Collected data

(** The limit holds; a limit of 0 is no limit. *)
Definition gas_ok (v : Vm) : Prop := gas_limit v = 0 \/ gas_used_total v <= gas_limit v.

(** ** Relations *)

Definition rest (v : Vm) :=
  (gas_limit v, ctx v, decoded_cache v, (storage v, storage_backend v, logs v),
   (storage_journal v, storage_journal_keys v, balance_journal v, balance_journal_keys v),
   (contracts v, code_backend v, create_counter v),
   (calldata v, static_mode v, ext_call_depth v, allowed_storage_keys v)).

(** The null page and the code are as they were. *)
Definition same_code (m m' : Memory) : Prop :=
  code_end m' = code_end m /\ forall b, 0 <= b < CODE_END -> read_byte b m' = read_byte b m.

Record frame (v v' : Vm) : Prop := {
  fr_gas : gas_used_total v <= gas_used_total v';
  fr_code : same_code (memory v) (memory v');
  fr_rest : rest v' = rest v
}.

(** The immutable part of a VM. *)
Definition fixed (v : Vm) :=
  (gas_limit v, set_balances ∅ (ctx v), decoded_cache v, storage_backend v, code_backend v,
   (calldata v, static_mode v, ext_call_depth v, allowed_storage_keys v)).

(** Storage: a rollback would give the same view as before, and in static mode
    nothing of the world has changed.  External calls break this, so it is
    demanded only of [call_free] code. *)
Record storage_evolves (v v' : Vm) : Prop := {
  se_orig : forall key, view v' (orig_storage v') key = view v (orig_storage v) key;
  se_static : static_mode v = true ->
    ctx v' = ctx v /\ contracts v' = contracts v /\
    forall key, storage_lookup v' key = storage_lookup v key
}.

Record evolves (call_free : bool) (v v' : Vm) : Prop := {
  ev_gas : gas_used_total v <= gas_used_total v';
  ev_code : same_code (memory v) (memory v');
  ev_fixed : fixed v' = fixed v;
  ev_logs : logs v `prefix_of` logs v';
  ev_dom : dom (balances (ctx v)) ⊆ dom (balances (ctx v'));
  ev_total : total (balances (ctx v')) = total (balances (ctx v));
  ev_orig : orig_balances v' = orig_balances v;
  ev_static : static_mode v = true ->
    logs v' = logs v /\ create_counter v' = create_counter v /\
    forall a, code_at v' a = code_at v a;
  ev_storage : call_free = true -> storage_evolves v v'
}.
(* ===== verification/VmCalls.v ===== *)
(** * External calls, deployment, and execution respect the invariants

    The specification a child execution meets ([child_spec]), the lemmas that
    show that [do_ext_call] and [do_create] respect [evolves] for any child
    that meets it, and the induction on fuel that shows that [execute] does. *)

From stdpp Require Import base numbers list option gmap.
From Stdlib Require Import ZArith Lia.
From S2P Require Import Prelude Crypto Isa Cpu Memory Vm VmStep VmInv VmSafe.

#[local] Open Scope Z_scope.
#[local] Open Scope pyde_scope.

(** ** What a caller may rely on *)

(** [execute] on a child [c] ended in [c'] with output [o]. *)
Record child_ok (c c' : Vm) (o : ExecutionOutput) : Prop := {
  co_wf : wf_vm c';
  co_dom : dom (balances (ctx c)) ⊆ dom (balances (ctx c'));
  co_total : total (balances (ctx c')) = total (balances (ctx c));
  co_fail : outcome o <> Success -> balances (ctx c') = balances (ctx c);
  co_journal : storage_journal c' = [];
  co_logs : static_mode c = true -> out_logs o = [];
  co_gas : in_range u64 (out_gas_used o);
  co_refund : in_range u64 (out_gas_refund o)
}.

Definition child_spec (exec_child : Vm -> option (Vm * ExecutionOutput)) : Prop :=
  forall c c' o, wf_vm c -> exec_child c = Some (c', o) -> child_ok c c' o.

(** ** Spawning and loading *)

Lemma spawn_child_wf (v : Vm) (limit : Z) (c : ExecutionContext) (static : bool) (data : list Z) :
  wf_vm v -> in_range u64 limit -> wf_ctx c -> bytes_ok data ->
  wf_vm (spawn_child v limit c static data).
Proof.
  intros [_ W] Hl Hc Hd. destruct W. split.
  - split; cbn; first [done|apply Cpu_new_wf|apply Memory_new_wf|constructor].
  - split; cbn; try done; try lia; try (by destruct Hc); constructor.
Qed.

Lemma words_range (code : list Z) : bytes_ok code -> Forall (in_range u32) (words code).
Proof.
  intros H. remember (length code) as n eqn:E. assert (length code <= n)%nat as Hn by lia. clear E.
  revert code H Hn. induction n as [|n IH]; intros code H Hn.
  - destruct code; [constructor|simpl in Hn; lia].
  - destruct code as [|b0 [|b1 [|b2 [|b3 code]]]]; cbn [words]; try constructor.
    + apply (Forall_take _ 4) in H. cbn in H. exact (le_decode_range _ H).
    + apply IH; [by apply (Forall_drop _ 4) in H|simpl in Hn; lia].
Qed.

Lemma words_wf (code : list Z) : bytes_ok code -> Forall wf_decoded (decode <$> words code).
Proof.
  intros H. apply Forall_fmap. eapply Forall_impl; [by apply words_range|].
  intros w [Hw _]. by apply decode_wf.
Qed.

Lemma load_code_wf (code : list Z) (m : Memory) :
  bytes_ok code -> wf_memory m -> wf_memory (load_code code m).1.
Proof.
  intros Hc W. unfold load_code. destruct (Z.ltb_spec CODE_END (CODE_START + len code)); [done|].
  destruct (write_bytes_wf CODE_START code m Hc W). split; mem_proj; try done.
  unfold len in *. rewrite wrap_small by mem_lia. mem_lia.
Qed.

Lemma set_heap_top_wf (h : Z) (m : Memory) :
  HEAP_START <= h <= STACK_TOP -> wf_memory m -> wf_memory (set_heap_top h m).
Proof. intros Hs []. by split. Qed.

Lemma align8 (x : Z) : Z.land x (Z.lnot 7) = x - x mod 8.
Proof. rewrite <- Z.sub_land_same_l. f_equal. exact (Z.land_ones x 3 ltac:(lia)). Qed.

Lemma map_calldata_computes : computes map_calldata.
Proof.
  unfold map_calldata. tstep; [tstep|]. tstep; [by tstep|]. tstep; [tstep|].
  tstep; [apply triple_write_slice; by destruct H as [_ []]|].
  assert (0 <= len (calldata a)) by (unfold len; lia).
  tstep; [|tstep; [|by apply triple_gp_write]].
  - core. apply set_heap_top_wf; [|done].
    rewrite align8. unfold wrap. mem_lia.
  - apply triple_gp_write. unfold in_range. mem_lia.
Qed.

(** Loading replaces the code and the instruction cache, and nothing else of
    the world. *)
Lemma load_ok (code : list Z) (c c' : Vm) (r : Result unit VmErr) :
  wf_vm c -> bytes_ok code -> load code c = (c', r) ->
  wf_vm c' /\ rest (set_decoded_cache (decoded_cache c) c') = rest c /\
  (r = Ok tt ->
     decoded_cache c' = decode <$> words code /\
     same_code (load_code code (memory c)).1 (memory c')).
Proof.
  intros [C W] Hc. unfold load, bind at 1, with_memory.
  pose proof (load_code_wf code (memory c) Hc) as Hm.
  destruct (load_code code (memory c)) as [m' r'] eqn:E. cbn [fst] in *.
  destruct C. specialize (Hm wf_memory_).
  destruct r' as [u|e]; cbn [map_err].
  2:{ intros [= <- <-]. split_and!; [split; [by split|by apply (wf_rest_eq c)]|done|done]. }
  unfold bind at 1 2, modify. set (c1 := set_decoded_cache _ _).
  assert (wf_vm c1) as W1.
  { split; [by split|]. pose proof (words_wf code Hc). destruct W. by split. }
  assert (triple wf_vm frame (v <-- get ;; if negb (len (calldata v) =? 0) then map_calldata else ret tt)
            (fun _ => True)) as Hk.
  { tstep; [tstep|]. tstep; [apply map_calldata_computes|by tstep]. }
  intros EL. destruct (Hk c1 W1) as (W2 & [G S E2] & _). rewrite EL in *. cbn [fst] in *.
  unfold rest in *. split_and!; [done|cbn in *; congruence|].
  intros _. split; [cbn in *; congruence|done].
Qed.

(** ** Merging balances *)

Lemma foldl_insert_union (l : list (Address * Z)) (m : gmap Address Z) :
  NoDup l.*1 -> foldl (fun m e => <[e.1 := e.2]> m) m l = list_to_map l ∪ m.
Proof.
  revert m. induction l as [|[k x] l IH]; intros m Hn; cbn in *; [by rewrite (left_id_L ∅ (∪))|].
  inversion_clear Hn as [|?? Hk Hl]. rewrite IH by done.
  rewrite <- insert_union_l. symmetry. apply insert_union_r. by apply not_elem_of_list_to_map_1.
Qed.

Lemma merge_map_to_list (b m : gmap Address Z) :
  dom m ⊆ dom b -> foldl (fun m e => <[e.1 := e.2]> m) m (map_to_list b) = b.
Proof.
  intros Hd. rewrite foldl_insert_union, list_to_map_to_list by apply NoDup_fst_map_to_list.
  apply map_eq. intros a. rewrite lookup_union.
  destruct (b !! a) eqn:E; [by destruct (m !! a)|].
  destruct (m !! a) eqn:E2; [|done].
  apply elem_of_dom_2, Hd, elem_of_dom in E2 as [x Ex]. congruence.
Qed.

(** The fields that merging balances leaves alone. *)
Definition but_balances (v : Vm) :=
  (fixed v, core_fields v, (storage v, logs v, contracts v, create_counter v),
   (storage_journal v, storage_journal_keys v)).

Lemma but_balances_fields (v v' : Vm) :
  but_balances v' = but_balances v ->
  fixed v' = fixed v /\ core_fields v' = core_fields v /\
  storage v' = storage v /\ logs v' = logs v /\ contracts v' = contracts v /\
  create_counter v' = create_counter v /\ storage_journal v' = storage_journal v /\
  storage_journal_keys v' = storage_journal_keys v.
Proof. unfold but_balances. intros E. split_and!; congruence. Qed.

(** What merging keeps, entry by entry; the balances are only required to be
    good once all entries are merged. *)
Record merging (v v' : Vm) : Prop := {
  mg_but : but_balances v' = but_balances v;
  mg_keys : balance_journal_keys v = list_to_set (balance_journal v).*1 ->
    balance_journal_keys v' = list_to_set (balance_journal v').*1 /\
    orig_balances v' = orig_balances v
}.

#[global] Instance merging_preorder : PreOrder merging.
Proof.
  split; [by intros v; split|]. intros v1 v2 v3 [B1 K1] [B2 K2]. split; [congruence|].
  intros H1. destruct (K1 H1) as [H2 O2], (K2 H2) as [H3 O3]. split; congruence.
Qed.

Lemma journal_balance_merging (a : Address) (v : Vm) :
  merging v (journal_balance_write a v) /\
  ctx (journal_balance_write a v) = ctx v /\ a ∈ balance_journal_keys (journal_balance_write a v).
Proof.
  unfold journal_balance_write. case_bool_decide as Ha; [by split_and!|].
  split_and!; [split; [done|]|done|cbn; clear; set_solver].
  intros E. cbn. split.
  - rewrite E, fmap_app, list_to_set_app_L. cbn. by rewrite (right_id_L ∅ (∪)), (comm_L (∪)).
  - unfold orig_balances. cbn. apply original_journal.
Qed.

Lemma merge_balance_merging (v : Vm) (e : Address * Z) :
  merging v (merge_balance v e) /\
  balances (ctx (merge_balance v e)) = <[e.1 := e.2]> (balances (ctx v)).
Proof.
  destruct e as [a x]. unfold merge_balance. case_bool_decide as E; cbn [fst snd].
  { split; [done|]. by rewrite insert_id. }
  destruct (journal_balance_merging a v) as (M1 & C1 & K1).
  set (v1 := journal_balance_write a v) in *. clearbody v1.
  split; [|cbn; by rewrite C1]. etrans; [done|]. split; [by destruct v1|]. intros Hk. cbn.
  split; [done|]. unfold orig_balances. cbn. apply original_insert_in.
  rewrite Hk in K1. by apply elem_of_list_to_set in K1.
Qed.

Lemma merge_list_merging (l : list (Address * Z)) (v : Vm) :
  merging v (foldl merge_balance v l) /\
  balances (ctx (foldl merge_balance v l)) = foldl (fun m e => <[e.1 := e.2]> m) (balances (ctx v)) l.
Proof.
  revert v. induction l as [|e l IH]; intros v; cbn; [done|].
  destruct (merge_balance_merging v e) as [M1 B1], (IH (merge_balance v e)) as [M2 B2].
  split; [by etrans|]. by rewrite B2, B1.
Qed.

TRY IT: Could you reproduce exactly the lines of the entries above, from the one with "(** The immutable part of a VM. *)" through the one with "Record storage_evolves (v", and nothing else?

ANSWER AREA:
(** The immutable part of a VM. *)
Definition fixed (v : Vm) :=
  (gas_limit v, set_balances ∅ (ctx v), decoded_cache v, storage_backend v, code_backend v,
   (calldata v, static_mode v, ext_call_depth v, allowed_storage_keys v)).

(** Storage: a rollback would give the same view as before, and in static mode
    nothing of the world has changed.  External calls break this, so it is
    demanded only of [call_free] code. *)
Record storage_evolves (v v' : Vm) : Prop := {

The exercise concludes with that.